• Nomad

    Nomad Travel:

    Voyages of discovery rediscovered

    Nomad started out as a manufacturer of travel and camping products such as sleeping bags, backpacks, tents, (hiking) boots and functional clothing. Established in the 1980s, the brand quickly managed to gain a leading position within the traditional distribution channels, including shops specialising in outdoor sporting goods, sports shops with an Outdoor department, chain stores and camping-supply shops.

    The experience of the Nomad brand revolves around the nomadic existence: the brand explicitly aims at people who seek meaningful experience by going on trips, both far away and nearby. This sociocultural point of departure (i.e. the idea of travelling specifically for the interaction with the environment) distinguishes Nomad from most of its competitors that are explicitly concerned with (extreme) mountaineering and thus cater to those who are concerned with accomplishing something as a way of confirming their own abilities, whereby the environment is often seen as an opponent rather than as a destination.

    Nomad makes a distinction between performance-driven brands (basic outdoor) and experience-driven brands (travel).
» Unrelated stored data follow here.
(* ===== verification/Of13Action.v ===== *)
(** * OpenFlow 1.3: actions, action ids and meter bands (of13/action.py, of13/action_id.py,
    of13/meter_band.py)

    One definition per class of the generated bindings, with the statements of its
    methods; see LoxiWire for what they mean. *)

From Stdlib Require Import Strings.Byte.
From stdpp Require Import prelude strings list.
From S2P Require Import Prelude LoxiWire.

Module Action.
Import LoxiNotations.

Definition action : cls := mk_cls "action.action"
  []
  [("type", VInt 0)]
  [p_int 2 "type"; p_placeholder; p_zeros 4]
  (t_len 1) (Some (2, 0))
  [65535 ⇒ "action.experimenter"; 12 ⇒ "action.copy_ttl_in"; 11 ⇒ "action.copy_ttl_out";
   16 ⇒ "action.dec_mpls_ttl"; 24 ⇒ "action.dec_nw_ttl"; 22 ⇒ "action.group"; 0 ⇒ "action.output";
   20 ⇒ "action.pop_mpls"; 27 ⇒ "action.pop_pbb"; 18 ⇒ "action.pop_vlan"; 19 ⇒ "action.push_mpls";
   26 ⇒ "action.push_pbb"; 17 ⇒ "action.push_vlan"; 25 ⇒ "action.set_field"; 15 ⇒ "action.set_mpls_ttl";
   23 ⇒ "action.set_nw_ttl"; 21 ⇒ "action.set_queue"]
  [u_int 2 "type"; u_slice 4; u_skip 4]
  false
  ["type"]
  [].

Definition experimenter : cls := mk_cls "action.experimenter"
  ["type" ↦ 65535]
  [("experimenter", VInt 0); ("data", VStr [])]
  [p_int 2 "type"; p_placeholder; p_int 4 "experimenter"; p_raw "data"]
  (t_pad_len 1 8) (Some (4, 4))
  [6035143 ⇒ "action.bsn"; 8992 ⇒ "action.nicira"]
  [u_check 2 65535; u_slice 4; u_int 4 "experimenter"; u_rest "data"]
  false
  ["experimenter"; "data"]
  [q_pp "data"].

Definition bsn : cls := mk_cls "action.bsn"
  ["type" ↦ 65535; "experimenter" ↦ 6035143]
  [("subtype", VInt 0)]
  [p_int 2 "type"; p_placeholder; p_int 4 "experimenter"; p_int 4 "subtype"; p_zeros 4]
  (t_len 1) (Some (4, 8))
  [4 ⇒ "action.bsn_checksum"; 5 ⇒ "action.bsn_gentable"; 1 ⇒ "action.bsn_mirror";
   2 ⇒ "action.bsn_set_tunnel_dst"]
  [u_check 2 65535; u_slice 4; u_check 4 6035143; u_int 4 "subtype"; u_skip 4]
  false
  ["subtype"]
  [].

Definition bsn_checksum : cls := mk_cls "action.bsn_checksum"
  ["type" ↦ 65535; "experimenter" ↦ 6035143; "subtype" ↦ 4]
  [("checksum", VInt 0)]
  [p_int 2 "type"; p_placeholder; p_int 4 "experimenter"; p_int 4 "subtype"; p_checksum_128 "checksum"]
  (t_len 1) None []
  [u_check 2 65535; u_slice 4; u_check 4 6035143; u_check 4 4; u_checksum_128 "checksum"]
  false
  ["checksum"]
  [q_pp "checksum"].

Definition bsn_gentable : cls := mk_cls "action.bsn_gentable"
  ["type" ↦ 65535; "experimenter" ↦ 6035143; "subtype" ↦ 5]
  [("table_id", VInt 0); ("key", VList [])]
  [p_int 2 "type"; p_placeholder; p_int 4 "experimenter"; p_int 4 "subtype"; p_int 4 "table_id";
   p_list "key"]
  (t_len 1) None []
  [u_check 2 65535; u_slice 4; u_check 4 6035143; u_check 4 5; u_int 4 "table_id";
   u_list "key" "bsn_tlv.bsn_tlv"]
  false
  ["table_id"; "key"]
  [q_hex "table_id"; q_pp "key"].

Definition bsn_mirror : cls := mk_cls "action.bsn_mirror"
  ["type" ↦ 65535; "experimenter" ↦ 6035143; "subtype" ↦ 1]
  [("dest_port", VInt 0); ("vlan_tag", VInt 0); ("copy_stage", VInt 0)]
  [p_int 2 "type"; p_placeholder; p_int 4 "experimenter"; p_int 4 "subtype"; p_int 4 "dest_port";
   p_int 4 "vlan_tag"; p_int 1 "copy_stage"; p_zeros 3]
  (t_len 1) None []
  [u_check 2 65535; u_slice 4; u_check 4 6035143; u_check 4 1; u_int 4 "dest_port"; u_int 4 "vlan_tag";
   u_int 1 "copy_stage"; u_skip 3]
  false
  ["dest_port"; "vlan_tag"; "copy_stage"]
  [q_hex "dest_port"; q_hex "vlan_tag"; q_hex "copy_stage"].

Definition bsn_set_tunnel_dst : cls := mk_cls "action.bsn_set_tunnel_dst"
  ["type" ↦ 65535; "experimenter" ↦ 6035143; "subtype" ↦ 2]
  [("dst", VInt 0)]
  [p_int 2 "type"; p_placeholder; p_int 4 "experimenter"; p_int 4 "subtype"; p_int 4 "dst"]
  (t_len 1) None []
  [u_check 2 65535; u_slice 4; u_check 4 6035143; u_check 4 2; u_int 4 "dst"]
  false
  ["dst"]
  [q_hex "dst"].

Definition copy_ttl_in : cls := mk_cls "action.copy_ttl_in"
  ["type" ↦ 12]
  []
  [p_int 2 "type"; p_placeholder; p_zeros 4]
  (t_len 1) None []
  [u_check 2 12; u_slice 4; u_skip 4]
  false
  []
  [].

Definition copy_ttl_out : cls := mk_cls "action.copy_ttl_out"
  ["type" ↦ 11]
  []
  [p_int 2 "type"; p_placeholder; p_zeros 4]
  (t_len 1) None []
  [u_check 2 11; u_slice 4; u_skip 4]
  false
  []
  [].

Definition dec_mpls_ttl : cls := mk_cls "action.dec_mpls_ttl"
  ["type" ↦ 16]
  []
  [p_int 2 "type"; p_placeholder; p_zeros 4]
  (t_len 1) None []
  [u_check 2 16; u_slice 4; u_skip 4]
  false
  []
  [].

Definition dec_nw_ttl : cls := mk_cls "action.dec_nw_ttl"
  ["type" ↦ 24]
  []
  [p_int 2 "type"; p_placeholder; p_zeros 4]
  (t_len 1) None []
  [u_check 2 24; u_slice 4; u_skip 4]
  false
  []
  [].

Definition group : cls := mk_cls "action.group"
  ["type" ↦ 22]
  [("group_id", VInt 0)]
  [p_int 2 "type"; p_placeholder; p_int 4 "group_id"]
  (t_len 1) None []
  [u_check 2 22; u_slice 4; u_int 4 "group_id"]
  false
  ["group_id"]
  [q_hex "group_id"].

Definition nicira : cls := mk_cls "action.nicira"
  ["type" ↦ 65535; "experimenter" ↦ 8992]
  [("subtype", VInt 0)]
  [p_int 2 "type"; p_placeholder; p_int 4 "experimenter"; p_int 2 "subtype"; p_zeros 2; p_zeros 4]
  (t_len 1) (Some (2, 8))
  [18 ⇒ "action.nicira_dec_ttl"]
  [u_check 2 65535; u_slice 4; u_check 4 8992; u_int 2 "subtype"; u_skip 2; u_skip 4]
  false
  ["subtype"]
  [].

Definition nicira_dec_ttl : cls := mk_cls "action.nicira_dec_ttl"
  ["type" ↦ 65535; "experimenter" ↦ 8992; "subtype" ↦ 18]
  []
  [p_int 2 "type"; p_placeholder; p_int 4 "experimenter"; p_int 2 "subtype"; p_zeros 2; p_zeros 4]
  (t_len 1) None []
  [u_check 2 65535; u_slice 4; u_check 4 8992; u_check 2 18; u_skip 2; u_skip 4]
  false
  []
  [].

Definition output : cls := mk_cls "action.output"
  ["type" ↦ 0]
  [("port", VInt 0); ("max_len", VInt 0)]
  [p_int 2 "type"; p_placeholder; p_int 4 "port"; p_int 2 "max_len"; p_zeros 6]
  (t_len 1) None []
  [u_check 2 0; u_slice 4; u_int 4 "port"; u_int 2 "max_len"; u_skip 6]
  false
  ["port"; "max_len"]
  [q_port "port"; q_hex "max_len"].

Definition pop_mpls : cls := mk_cls "action.pop_mpls"
  ["type" ↦ 20]
  [("ethertype", VInt 0)]
  [p_int 2 "type"; p_placeholder; p_int 2 "ethertype"; p_zeros 2]
  (t_len 1) None []
  [u_check 2 20; u_slice 4; u_int 2 "ethertype"; u_skip 2]
  false
  ["ethertype"]
  [q_hex "ethertype"].

Definition pop_pbb : cls := mk_cls "action.pop_pbb"
  ["type" ↦ 27]
  []
  [p_int 2 "type"; p_placeholder; p_zeros 4]
  (t_len 1) None []
  [u_check 2 27; u_slice 4; u_skip 4]
  false
  []
  [].

Definition pop_vlan : cls := mk_cls "action.pop_vlan"
  ["type" ↦ 18]
  []
  [p_int 2 "type"; p_placeholder; p_zeros 4]
  (t_len 1) None []
  [u_check 2 18; u_slice 4; u_skip 4]
  false
  []
  [].

Definition push_mpls : cls := mk_cls "action.push_mpls"
  ["type" ↦ 19]
  [("ethertype", VInt 0)]
  [p_int 2 "type"; p_placeholder; p_int 2 "ethertype"; p_zeros 2]
  (t_len 1) None []
  [u_check 2 19; u_slice 4; u_int 2 "ethertype"; u_skip 2]
  false
  ["ethertype"]
  [q_hex "ethertype"].

Definition push_pbb : cls := mk_cls "action.push_pbb"
  ["type" ↦ 26]
  [("ethertype", VInt 0)]
  [p_int 2 "type"; p_placeholder; p_int 2 "ethertype"; p_zeros 2]
  (t_len 1) None []
  [u_check 2 26; u_slice 4; u_int 2 "ethertype"; u_skip 2]
  false
  ["ethertype"]
  [q_hex "ethertype"].

Definition push_vlan : cls := mk_cls "action.push_vlan"
  ["type" ↦ 17]
  [("ethertype", VInt 0)]
  [p_int 2 "type"; p_placeholder; p_int 2 "ethertype"; p_zeros 2]
  (t_len 1) None []
  [u_check 2 17; u_slice 4; u_int 2 "ethertype"; u_skip 2]
  false
  ["ethertype"]
  [q_hex "ethertype"].

Definition set_field : cls := mk_cls "action.set_field"
  ["type" ↦ 25]
  [("field", VNone)]
  [p_int 2 "type"; p_placeholder; p_obj "field"]
  (t_pad_len 1 8) None []
  [u_check 2 25; u_slice 4; u_obj "field" "oxm.oxm"]
  false
  ["field"]
  [q_pp "field"].

Definition set_mpls_ttl : cls := mk_cls "action.set_mpls_ttl"
  ["type" ↦ 15]
  [("mpls_ttl", VInt 0)]
  [p_int 2 "type"; p_placeholder; p_int 1 "mpls_ttl"; p_zeros 3]
  (t_len 1) None []
  [u_check 2 15; u_slice 4; u_int 1 "mpls_ttl"; u_skip 3]
  false
  ["mpls_ttl"]
  [q_hex "mpls_ttl"].
Definition bsn_dhcp_offload : cls := mk_cls "instruction_id.bsn_dhcp_offload"
  ["type" ↦ 65535; "experimenter" ↦ 6035143; "subtype" ↦ 2]
  []
  [p_int 2 "type"; p_placeholder; p_int 4 "experimenter"; p_int 4 "subtype"]
  (t_len 1) None []
  [u_check 2 65535; u_slice 4; u_check 4 6035143; u_check 4 2]
  false
  []
  [].

Definition bsn_disable_l3 : cls := mk_cls "instruction_id.bsn_disable_l3"
  ["type" ↦ 65535; "experimenter" ↦ 6035143; "subtype" ↦ 13]
  []
  [p_int 2 "type"; p_placeholder; p_int 4 "experimenter"; p_int 4 "subtype"]
  (t_len 1) None []
  [u_check 2 65535; u_slice 4; u_check 4 6035143; u_check 4 13]
  false
  []
  [].

Definition bsn_disable_split_horizon_check : cls := mk_cls "instruction_id.bsn_disable_split_horizon_check"
  ["type" ↦ 65535; "experimenter" ↦ 6035143; "subtype" ↦ 3]
  []
  [p_int 2 "type"; p_placeholder; p_int 4 "experimenter"; p_int 4 "subtype"]
  (t_len 1) None []
  [u_check 2 65535; u_slice 4; u_check 4 6035143; u_check 4 3]
  false
  []
  [].

Definition bsn_disable_src_mac_check : cls := mk_cls "instruction_id.bsn_disable_src_mac_check"
  ["type" ↦ 65535; "experimenter" ↦ 6035143; "subtype" ↦ 0]
  []
  [p_int 2 "type"; p_placeholder; p_int 4 "experimenter"; p_int 4 "subtype"]
  (t_len 1) None []
  [u_check 2 65535; u_slice 4; u_check 4 6035143; u_check 4 0]
  false
  []
  [].

Definition bsn_disable_vlan_counters : cls := mk_cls "instruction_id.bsn_disable_vlan_counters"
  ["type" ↦ 65535; "experimenter" ↦ 6035143; "subtype" ↦ 9]
  []
  [p_int 2 "type"; p_placeholder; p_int 4 "experimenter"; p_int 4 "subtype"]
  (t_len 1) None []
  [u_check 2 65535; u_slice 4; u_check 4 6035143; u_check 4 9]
  false
  []
  [].

Definition bsn_internal_priority : cls := mk_cls "instruction_id.bsn_internal_priority"
  ["type" ↦ 65535; "experimenter" ↦ 6035143; "subtype" ↦ 12]
  []
  [p_int 2 "type"; p_placeholder; p_int 4 "experimenter"; p_int 4 "subtype"]
  (t_len 1) None []
  [u_check 2 65535; u_slice 4; u_check 4 6035143; u_check 4 12]
  false
  []
  [].

Definition bsn_packet_of_death : cls := mk_cls "instruction_id.bsn_packet_of_death"
  ["type" ↦ 65535; "experimenter" ↦ 6035143; "subtype" ↦ 6]
  []
  [p_int 2 "type"; p_placeholder; p_int 4 "experimenter"; p_int 4 "subtype"]
  (t_len 1) None []
  [u_check 2 65535; u_slice 4; u_check 4 6035143; u_check 4 6]
  false
  []
  [].

Definition bsn_permit : cls := mk_cls "instruction_id.bsn_permit"
  ["type" ↦ 65535; "experimenter" ↦ 6035143; "subtype" ↦ 4]
  []
  [p_int 2 "type"; p_placeholder; p_int 4 "experimenter"; p_int 4 "subtype"]
  (t_len 1) None []
  [u_check 2 65535; u_slice 4; u_check 4 6035143; u_check 4 4]
  false
  []
  [].

Definition bsn_prioritize_pdus : cls := mk_cls "instruction_id.bsn_prioritize_pdus"
  ["type" ↦ 65535; "experimenter" ↦ 6035143; "subtype" ↦ 7]
  []
  [p_int 2 "type"; p_placeholder; p_int 4 "experimenter"; p_int 4 "subtype"]
  (t_len 1) None []
  [u_check 2 65535; u_slice 4; u_check 4 6035143; u_check 4 7]
  false
  []
  [].

Definition bsn_require_vlan_xlate : cls := mk_cls "instruction_id.bsn_require_vlan_xlate"
  ["type" ↦ 65535; "experimenter" ↦ 6035143; "subtype" ↦ 8]
  []
  [p_int 2 "type"; p_placeholder; p_int 4 "experimenter"; p_int 4 "subtype"]
  (t_len 1) None []
  [u_check 2 65535; u_slice 4; u_check 4 6035143; u_check 4 8]
  false
  []
  [].

Definition bsn_span_destination : cls := mk_cls "instruction_id.bsn_span_destination"
  ["type" ↦ 65535; "experimenter" ↦ 6035143; "subtype" ↦ 10]
  []
  [p_int 2 "type"; p_placeholder; p_int 4 "experimenter"; p_int 4 "subtype"]
  (t_len 1) None []
  [u_check 2 65535; u_slice 4; u_check 4 6035143; u_check 4 10]
  false
  []
  [].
As this distinction was not self-evident for the public, Nomad was forced to make clearer choices. They translated the romance of and longing for the nomadic life into a Western motive like ‘going wherever you want to go’—the ultimate sign of independence. Which group is truly independent at this point in their life? This question brought Nomad back to its beginnings. By zooming in even closer on this specific group, they could identify a ‘role model’ for the ideal Nomad customer: ‘the backpacker just before starting to work’. The boundary of this group was easy to determine: it lies at the birth of one’s first child, since that is where the absolute lack of freedom begins. Nomad uses a lifecycle approach here in asking when in one’s life one’s emotions are strongest? It turns out that there are three such moments in one’s life: 1) one has the most independence just before starting work (average age: 24); 2) one has the least independence around the age of 34; and 3) one as fully regained one’s independence around the age of 48. In this way, the company managed to create a real focus.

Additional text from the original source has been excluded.